Air Force awards InfoBeyond to develop AutoGenMalware for a tool to automatically generating a bulk of malware sample repository

It is true that cybersecurity is a critical concern for Air Force embedded and other systems such as UAVs, and vulnerabilities can be introduced through various channels, including supply chains, open sources, and maintenance and repair providers. The use of malware is one such attack vector that can compromise the security of these systems.

The technology proposed by InfoBeyond, AutoGenMalware, is designed to address this issue by automating the generation of zero-knowledge behavior-centric malware samples. This approach can help to improve the anti-malware capability of detection tools and provide a quantitative measure of the effectiveness of cyber-resilient defense.
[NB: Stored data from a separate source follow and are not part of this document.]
(* ===== verification/Fd.v ===== *)
(** * File descriptors ([lib/fd.c]), the making and closing of pipes ([lib/pipe.c])

    Descriptor [i] is a page at [INDEX2FD i] with the [struct Fd], and a page
    at [INDEX2DATA i] for its device; it is open when the first is mapped.
    [dup] and [pipe] share these pages between descriptors.  The devices are
    entries of a table of operations, [devtab], a parameter here.  Messages
    printed on errors are left out. *)

From S2P Require Import Prelude Mmu Console KState UserLib.
Open Scope Z_scope.

Definition MAXFD : Z := 32.
Definition FDTABLE : Z := 0xD0000000.
Definition FILEDATA : Z := FDTABLE + MAXFD * PGSIZE.
Definition INDEX2FD (i : Z) : Z := u32 (FDTABLE + i * PGSIZE).
Definition INDEX2DATA (i : Z) : Z := u32 (FILEDATA + i * PGSIZE).

Definition O_RDONLY : Z := 0.
Definition O_WRONLY : Z := 1.
Definition O_ACCMODE : Z := 3.

(** [struct Fd]: the addresses of the fields. *)
Definition fd_dev_id (fd : Z) : Z := fd.
Definition fd_offset (fd : Z) : Z := fd + 4.
Definition fd_omode (fd : Z) : Z := fd + 8.

Definition fd2num (fd : Z) : Z := u32 (fd - FDTABLE) / PGSIZE.
Definition fd2data (fd : Z) : Z := INDEX2DATA (fd2num fd).

Section fd.
Context {S : Type} `{Machine S}.

(** [uvpd[PDX(va)] & PTE_P && uvpt[PGNUM(va)] & PTE_P] *)
Definition va_mapped (va : Z) : U S bool :=
  d ← uvpd (PDX va);
  if Z.land d PTE_P =? 0 then mret false
  else t ← uvpt (PGNUM va); mret (negb (Z.land t PTE_P =? 0)).

(** The error or the descriptor; on error [*fd_store] is 0. *)
Fixpoint fd_alloc_from (l : list Z) : U S (Z + Z) :=
  match l with
  | [] => mret (inl (- E_MAX_OPEN))
  | i :: l =>
    let fd := INDEX2FD i in
    m ← va_mapped fd;
    if (m : bool) then fd_alloc_from l else mret (inr fd)
  end.

Definition fd_alloc : U S (Z + Z) := fd_alloc_from (seqZ 0 MAXFD).

Definition fd_lookup (fdnum : Z) : U S (Z + Z) :=
  if (fdnum <? 0) || (MAXFD <=? fdnum) then mret (inl (- E_INVAL))
  else
    let fd := INDEX2FD fdnum in
    m ← va_mapped fd;
    if (m : bool) then mret (inr fd) else mret (inl (- E_INVAL)).

(** [struct Dev]; [dev_ptr] is its address. *)
Record Dev := mkDev {
  dev_id : Z;
  dev_ptr : Z;
  dev_read : option (Z → Z → Z → U S Z);
  dev_write : option (Z → Z → Z → U S Z);
  dev_close : option (Z → U S Z);
  dev_stat : option (Z → Z → U S Z);
  dev_trunc : option (Z → Z → U S Z);
}.

Context (devtab : list Dev).

Definition dev_lookup (id : Z) : Z + Dev :=
  match list_find (λ d, dev_id d = id) devtab with
  | Some (_, d) => inr d
  | None => inl (- E_INVAL)
  end.

Definition fd_close (fd : Z) (must_exist : bool) : U S Z :=
  l ← fd_lookup (fd2num fd);
  match l with
  | inl r => mret (if must_exist then r else 0)
  | inr fd2 =>
    if negb (fd =? fd2) then mret 0
    else
      id ← uload32 (fd_dev_id fd);
      r ← match dev_lookup (s32 id) with
          | inl r => mret r
          | inr dev => match dev_close dev with Some f => f fd | None => mret 0 end
          end;
      _ ← sys_page_unmap 0 fd;
      mret r
  end.

Definition close (fdnum : Z) : U S Z :=
  l ← fd_lookup fdnum;
  match l with inl r => mret r | inr fd => fd_close fd true end.

Definition close_all : U S unit := mfor (seqZ 0 MAXFD) (λ i, _ ← close i; mret tt).

Definition dup_err (newfd nva r : Z) : U S Z :=
  _ ← sys_page_unmap 0 newfd; _ ← sys_page_unmap 0 nva; mret r.

(** The part of [dup] after the new descriptor has been closed. *)
Definition dup_pages (oldfd newfdnum : Z) : U S Z :=
  let newfd := INDEX2FD newfdnum in
  let ova := fd2data oldfd in
  let nva := fd2data newfd in
  m ← va_mapped ova;
  r ← (if (m : bool) then t ← uvpt (PGNUM ova); sys_page_map 0 ova 0 nva (Z.land t PTE_SYSCALL) else mret 0);
  if r <? 0 then dup_err newfd nva r
  else
    t ← uvpt (PGNUM oldfd);
    r ← sys_page_map 0 oldfd 0 newfd (Z.land t PTE_SYSCALL);
    if r <? 0 then dup_err newfd nva r else mret newfdnum.

Definition dup (oldfdnum newfdnum : Z) : U S Z :=
  l ← fd_lookup oldfdnum;
  match l with
  | inl r => mret r
  | inr oldfd => _ ← close newfdnum; dup_pages oldfd newfdnum
  end.

(** The descriptor and its device, for the operations below. *)
Definition fd_dev (fdnum : Z) : U S (Z + Z * Dev) :=
  l ← fd_lookup fdnum;
  match l with
  | inl r => mret (inl r)
  | inr fd =>
    id ← uload32 (fd_dev_id fd);
    mret (match dev_lookup (s32 id) with inl r => inl r | inr dev => inr (fd, dev) end)
  end.

Definition read (fdnum buf n : Z) : U S Z :=
  l ← fd_dev fdnum;
  match l with
  | inl r => mret r
  | inr (fd, dev) =>
    mode ← uload32 (fd_omode fd);
    if Z.land mode O_ACCMODE =? O_WRONLY then mret (- E_INVAL)
    else match dev_read dev with None => mret (- E_NOT_SUPP) | Some f => f fd buf n end
  end.

Fixpoint readn_loop (fuel : nat) (fdnum buf n tot : Z) : U S Z :=
  match fuel with
  | O => stop (UKernel OutOfFuel)
  | Datatypes.S fuel' =>
    if tot <? n then
      m ← read fdnum (u32 (buf + tot)) (n - tot);
      if m <? 0 then mret m
      else if m =? 0 then mret tot
      else readn_loop fuel' fdnum buf n (tot + m)
    else mret tot
  end.

Definition readn (fdnum buf n : Z) : U S Z := readn_loop (Z.to_nat (n + 1)) fdnum buf n 0.

Definition write (fdnum buf n : Z) : U S Z :=
  l ← fd_dev fdnum;
  match l with
  | inl r => mret r
  | inr (fd, dev) =>
    mode ← uload32 (fd_omode fd);
    if Z.land mode O_ACCMODE =? O_RDONLY then mret (- E_INVAL)
    else match dev_write dev with None => mret (- E_NOT_SUPP) | Some f => f fd buf n end
  end.

Definition seek (fdnum offset : Z) : U S Z :=
  l ← fd_lookup fdnum;
  match l with
  | inl r => mret r
  | inr fd => ustore32 (fd_offset fd) (u32 offset);; mret 0
  end.

Definition ftruncate (fdnum newsize : Z) : U S Z :=
  l ← fd_dev fdnum;
  match l with
  | inl r => mret r
  | inr (fd, dev) =>
    mode ← uload32 (fd_omode fd);
    if Z.land mode O_ACCMODE =? O_RDONLY then mret (- E_INVAL)
    else match dev_trunc dev with None => mret (- E_NOT_SUPP) | Some f => f fd newsize end
  end.

(** [struct Stat]: 128 bytes of name, then size, directory flag, device. *)
Definition fstat (fdnum stat : Z) : U S Z :=
  l ← fd_dev fdnum;
  match l with
  | inl r => mret r
  | inr (fd, dev) =>
    match dev_stat dev with
    | None => mret (- E_NOT_SUPP)
    | Some f =>
      ustore8 stat 0;;
      ustore32 (stat + 128) 0;;
      ustore32 (stat + 132) 0;;
      ustore32 (stat + 136) (dev_ptr dev);;
      f fd stat
    end
  end.
End fd.
Arguments Dev S : clear implicits.

(** ** [lib/pipe.c]: [pipe] and [devpipe_close] *)

Definition devpipe_id : Z := 0x70.

Section pipe.
Context {S : Type} `{Machine S}.

Definition PIPE_PERM : Z := Z.lor (Z.lor (Z.lor PTE_P PTE_W) PTE_U) PTE_SHARE.

(** The pages: unmapped again in reverse when one cannot be had. *)
Definition pipe_pages (fd0 : Z) : U S (Z + Z) :=
  let err1 r := _ ← sys_page_unmap 0 fd0; mret (inl r) in
  l ← fd_alloc;
  match l with
  | inl r => err1 r
  | inr fd1 =>
    r ← sys_page_alloc 0 fd1 PIPE_PERM;
    if r <? 0 then err1 r
    else
      let err2 r := _ ← sys_page_unmap 0 fd1; err1 r in
      let va := fd2data fd0 in
      r ← sys_page_alloc 0 va PIPE_PERM;
      if r <? 0 then err2 r
      else
        r ← sys_page_map 0 va 0 (fd2data fd1) PIPE_PERM;
        if r <? 0 then _ ← sys_page_unmap 0 va; err2 r
        else mret (inr fd1)
  end.

(** The error, or the two descriptors [pfd]. *)
Definition pipe : U S (Z + Z * Z) :=
  l ← fd_alloc;
  match l with
  | inl r => mret (inl r)
  | inr fd0 =>
    r ← sys_page_alloc 0 fd0 PIPE_PERM;
    if r <? 0 then mret (inl r)
    else
      l ← pipe_pages fd0;
      match l with
      | inl r => mret (inl r)
      | inr fd1 =>
        ustore32 (fd_dev_id fd0) devpipe_id;;
        ustore32 (fd_omode fd0) O_RDONLY;;
        ustore32 (fd_dev_id fd1) devpipe_id;;
        ustore32 (fd_omode fd1) O_WRONLY;;
        mret (inr (fd2num fd0, fd2num fd1))
      end
  end.

Definition devpipe_close (fd : Z) : U S Z := _ ← sys_page_unmap 0 fd; sys_page_unmap 0 (fd2data fd).

(** The comparison is made again until the environment has not been put on
    a processor in between ([thisenv] is the index of the environment). *)
Fixpoint _pipeisclosed (thisenv : Z) (fuel : nat) (fd p : Z) : U S bool :=
  match fuel with
  | O => stop (UKernel OutOfFuel)
  | Datatypes.S fuel' =>
    e ← uenvs thisenv;
    a ← pageref fd; b ← pageref p;
    e' ← uenvs thisenv;
    if env_runs e =? env_runs e' then mret (a =? b) else _pipeisclosed thisenv fuel' fd p
  end.

Definition pipeisclosed (thisenv : Z) (fuel : nat) (fdnum : Z) : U S (Z + bool) :=
  l ← fd_lookup fdnum;
  match l with
  | inl r => mret (inl r)
  | inr fd => b ← _pipeisclosed thisenv fuel fd (fd2data fd); mret (inr b)
  end.

End pipe.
The repository of malware samples provided by AutoGenMalware can be used to train machine learning models and other detection tools to identify and mitigate emerging threats more effectively. By constantly updating the repository with new samples, the system can stay up-to-date with the latest malware variants and help to ensure that Air Force embedded systems remain secure against cyber-attacks.
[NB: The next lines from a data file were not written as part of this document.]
Lemma settled_closed σ i : settled σ → 0 <= i < MAXFD → σ !! fdpn i = None → σ !! datapn i = None.
Proof.
  intros [Hc Hs] Hi Hn. destruct (σ !! datapn i) as [pg|] eqn:E; [|done]. destruct (Hc _ _ E) as [(Hf & _)|[_ ->]].
  - unfold fd_slot in Hf. fdconst. lia.
  - destruct (Hs _ E) as [? E']. replace (datapn i - 32) with (fdpn i) in E' by (fdconst; lia). congruence.
Qed.

(** Unmapping a descriptor page is always fine; its data page once it is gone. *)
Lemma covered_unmap_fd σ i : 0 <= i < MAXFD → covered σ → covered (delete (fdpn i) σ).
Proof.
  intros Hi Hc pn q [Hne H]%lookup_delete_Some. destruct (Hc pn q H) as [(Hs & Hq & Hd)|]; [left|by right].
  split; [done|]. split; [done|]. rewrite lookup_delete_ne; [done|]. fdconst. unfold fd_slot in Hs. lia.
Qed.

Lemma covered_unmap_data σ i : 0 <= i < MAXFD → σ !! fdpn i = None → covered σ → covered (delete (datapn i) σ).
Proof.
  intros Hi Hn Hc pn q [Hne H]%lookup_delete_Some. destruct (Hc pn q H) as [(Hs & Hq & Hd)|]; [left|by right].
  split; [done|]. split; [done|]. rewrite lookup_delete_ne; [done|]. intros E. assert (pn = fdpn i) by (fdconst; lia).
  congruence.
Qed.

(** ** [close] and [close_all] *)

Definition close_calls (σ : aspace) (i : Z) : list call :=
  if bool_decide (0 <= i < MAXFD ∧ is_Some (σ !! fdpn i)) then [Unmap (fdpn i); Unmap (datapn i); Unmap (fdpn i)] else [].

Lemma close_careful σ i : settled σ → careful σ (close_calls σ i).
Proof.
  intros [Hc Hs]. unfold close_calls. case_bool_decide as Hi; [|by split]. destruct Hi as [Hi Ho].
  assert (C1 : covered (delete (fdpn i) σ)) by by apply covered_unmap_fd.
  assert (C2 : covered (delete (datapn i) (delete (fdpn i) σ))) by (apply covered_unmap_data; [done|apply lookup_delete_eq|done]).
  assert (E : delete (fdpn i) (delete (datapn i) (delete (fdpn i) σ)) = delete (datapn i) (delete (fdpn i) σ)).
  { apply delete_id. rewrite lookup_delete_ne by (fdconst; lia). apply lookup_delete_eq. }
  cbn [careful own_call is_own]. rewrite E. do 3 (split; [done|split; [done|]]). split; [done|]. split; [done|].
  intros pn [Hn H]%lookup_delete_Some. apply lookup_delete_Some in H as [Hn' H]. rewrite !lookup_delete_ne; [by apply Hs| |].
  - fdconst. lia.
  - destruct (Hc _ _ H) as [(_ & [] & _)|[Hd _]]; [done|]. unfold data_slot in Hd. fdconst. lia.
Qed.

Section devices.
(** A table of devices that has the pipe. *)
Context (devtab : list (Dev view)) (dev : Dev view).
Context (Hdev : dev_lookup devtab devpipe_id = inr dev) (Hclose : dev_close dev = Some devpipe_close).

Lemma view_dev_id σ q log i : 0 <= i < MAXFD → covered σ → is_Some (σ !! fdpn i) →
  uload32 (fd_dev_id (fdpn i * PGSIZE)) (mkView σ q log) = (Ret devpipe_id, mkView σ q log).
Proof.
  intros Hi Hc [pg Ho]. destruct (covered_fd σ (fdpn i) pg Hc) as [Hq _]; [fdconst; unfold fd_slot; lia|done|].
  assert (L : ∀ k, 0 <= k < 4 → uload8 (fdpn i * PGSIZE + k) (mkView σ q log) = (Ret (byte_of devpipe_id k), mkView σ q log)).
  { intros k Hk. unfold uload8, view_machine, view_load. cbn [v_asp]. change UVPT with 0xef400000.
    rewrite (proj2 (Z.leb_gt _ _)) by (fdconst; lia). cbn [andb].
    replace (PGNUM (fdpn i * PGSIZE + k)) with (fdpn i).
    2: { unfold PGNUM, PGSIZE. change PTXSHIFT with 12. rewrite Z.shiftr_div_pow2 by lia. Z.to_euclidean_division_equations. lia. }
    rewrite Ho. replace ((fdpn i * PGSIZE + k) mod PGSIZE) with k by (unfold PGSIZE; Z.to_euclidean_division_equations; lia).
    replace ((fdpn i * PGSIZE + k) mod 4) with k by (unfold PGSIZE; Z.to_euclidean_division_equations; lia).
    rewrite (proj2 (Z.ltb_lt _ _)) by lia. by destruct pg. }
  unfold fd_dev_id, uload32. rewrite !u32_small by (fdconst; lia).
  pose proof (L 0 ltac:(lia)) as L0. rewrite Z.add_0_r in L0. mrun (exact L0).
  mrun (apply L; lia). mrun (apply L; lia). mrun (apply L; lia). reflexivity.
Qed.

Lemma devpipe_close_makes q σ i : 0 <= i < MAXFD →
  makes q (devpipe_close (fdpn i * PGSIZE)) σ [Unmap (fdpn i); Unmap (datapn i)].
Proof.
  intros Hi. unfold devpipe_close. destruct (data_page i) as [-> _]; [lia|].
  apply (makes_bind q _ _ σ [_] [_]); [|intros _]; intros log; exists 0; apply run_unmap.
Qed.

Lemma close_makes q σ i : covered σ → makes q (close devtab i) σ (close_calls σ i).
Proof.
  intros Hc. unfold close. eapply makes_look; [intros log; apply view_fd_lookup|]. cbn [v_asp]. unfold close_calls.
  case_bool_decide as Hi; [|apply makes_ret]. destruct Hi as [Hi Ho].
  unfold fd_close. eapply makes_look; [intros log; apply view_fd_lookup|]. cbn [v_asp]. rewrite fd2num_page by lia.
  rewrite bool_decide_eq_true_2 by done. rewrite Z.eqb_refl. cbn [negb].
  eapply makes_look; [intros log; by apply view_dev_id|]. change (s32 devpipe_id) with devpipe_id. rewrite Hdev, Hclose.
  apply (makes_bind q _ _ σ [_; _] [_]); [by apply devpipe_close_makes|]. intros r.
  apply (makes_bind q _ _ _ [_] []); [intros log; exists 0; apply run_unmap|]. intros _. apply makes_ret.
Qed.

Fixpoint close_all_calls (σ : aspace) (l : list Z) : list call :=
  match l with
  | [] => []
  | i :: l => close_calls σ i ++ close_all_calls (replay (close_calls σ i) σ) l
  end.

Lemma close_all_careful l σ : settled σ → careful σ (close_all_calls σ l).
Proof.
  revert σ. induction l as [|i l IH]; intros σ Hs; [split; [apply Hs|done]|].
  cbn [close_all_calls]. apply careful_app; [by apply close_careful|]. apply IH.
Qed.

Lemma close_all_makes q σ : settled σ → makes q (close_all devtab) σ (close_all_calls σ (seqZ 0 MAXFD)).
Proof.
  unfold close_all. generalize (seqZ 0 MAXFD) as l. intros l. revert σ.
  induction l as [|i l IH]; intros σ Hs; cbn [mfor close_all_calls]; [apply makes_ret|].
  apply makes_bind.
  - rewrite <- (app_nil_r (close_calls σ i)). apply makes_bind; [apply close_makes, Hs|]. intros _. apply makes_ret.
  - intros _. by apply IH, careful_end, close_careful.
Qed.

(** ** [dup] *)

Definition dup_pages_calls (σ : aspace) (o w : Z) : list call :=
  let l := if bool_decide (is_Some (σ !! datapn o)) then [Map None (datapn o) (datapn w)] else [] in
  l ++ (if bool_decide (is_Some (replay l σ !! fdpn o)) then [Map None (fdpn o) (fdpn w)]
        else [Unmap (fdpn w); Unmap (datapn w)]).

Definition dup_calls (σ : aspace) (o w : Z) : list call :=
  if bool_decide (0 <= o < MAXFD ∧ is_Some (σ !! fdpn o))
  then close_calls σ w ++ dup_pages_calls (replay (close_calls σ w) σ) o w else [].

Lemma dup_err_makes q σ w r : 0 <= w < MAXFD →
  makes q (dup_err (fdpn w * PGSIZE) (datapn w * PGSIZE) r) σ [Unmap (fdpn w); Unmap (datapn w)].
Proof.
  intros Hw. unfold dup_err. apply (makes_bind q _ _ σ [_] [_]); [intros log; exists 0; apply run_unmap|]. intros _.
  apply (makes_bind q _ _ _ [_] []); [intros log; exists 0; apply run_unmap|]. intros _. apply makes_ret.
Qed.

Lemma dup_second_makes q σ o w : 0 <= o < MAXFD → 0 <= w < MAXFD →
  makes q (t ← uvpt (fdpn o);
           r ← sys_page_map 0 (fdpn o * PGSIZE) 0 (fdpn w * PGSIZE) (Z.land t PTE_SYSCALL);
           if r <? 0 then dup_err (fdpn w * PGSIZE) (datapn w * PGSIZE) r else mret w) σ
    (if bool_decide (is_Some (σ !! fdpn o)) then [Map None (fdpn o) (fdpn w)] else [Unmap (fdpn w); Unmap (datapn w)]).
Proof.
  intros Ho Hw. eapply makes_look; [intros log; apply view_uvpt, fdpn_upn; lia|]. cbn [v_asp].
  destruct (σ !! fdpn o) as [pg|] eqn:E.
  - rewrite bool_decide_eq_true_2 by (by eexists). intros log. eexists.
    erewrite bind_Ret by exact (run_map q σ log _ _ _ pg 0 E (or_introl eq_refl)). reflexivity.
  - rewrite bool_decide_eq_false_2 by (by intros [? ?]).
    eapply makes_look; [intros log; by apply run_map_fails|]. by apply dup_err_makes.
Qed.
The use of advanced technologies such as AutoGenMalware can help to strengthen the cybersecurity of Air Force embedded systems and ensure that they remain resilient against emerging threats in the ever-evolving digital landscape. Technically, AutoGenMalware implements malware perturbation by means of optimization algorithms for iterative malware generations. The perturbation iterations are evolved in order to generate malwares that can prevent the detection by using current malware scanning tools. The generated malware repository offers:

• Executable and Evasiveness: AutoGenMalware creates mutated versions of malware in a valid executable format. Meanwhile, there are evasive from detection, achieving misclassification when they are applied to state-of-art anti-malware tools.
• Windows and Linux-like Systems: AutoGenMalware are capable of generating both windows and Linux-like systems, i.e., Portable Executable File (PE) file and Executable and Linkable Format (ELF) files for Windows and embedded Linux operating systems, respectively.
• Coverage and Quantification: AutoGenMalware offers a full coverage of malware generation (known and unknown malwares) in support of stringent security requirements for cyber systems. Meanwhile, the perturbed malwares are high quality measured with metrics. Quantified metrics enable the cyber protection developers to exploit the unknown (knowledge, skills, and resource) of real adversaries.

Yes, that is correct. AutoGenMalware provides anti-malware systems with the capability to train their detection models and enhance their cyber-resilient solutions by generating voluminous malware test samples that guarantee effectiveness in terms of evasion, originated behavior, adversary-like properties, and more. The malware variants generated by AutoGenMalware are effective in terms of malignancy, detection rate, similarity, generation success, and other metrics, and can be evaluated using sandboxing, DL detection models, black-box optimization, and commercial anti-malware solutions such as Avast, AVG, BitDefender, and Kaspersky.

AutoGenMalware employs a zero-knowledge approach, meaning that it automatically generates variants like real adversaries would without making any assumptions, thus ensuring the format and behavior of the malware samples are realistic. By training anti-malware systems with these samples, the systems can proactively protect themselves against new threats from real adversaries.

In addition to enhancing cyber-resilient solutions, AutoGenMalware can also be used as a co-evolving protection system that detects, responds, and adapts to unforeseen threats, making it an effective tool for building a practical and effective cyber-immune system for enhancing security in cyber systems.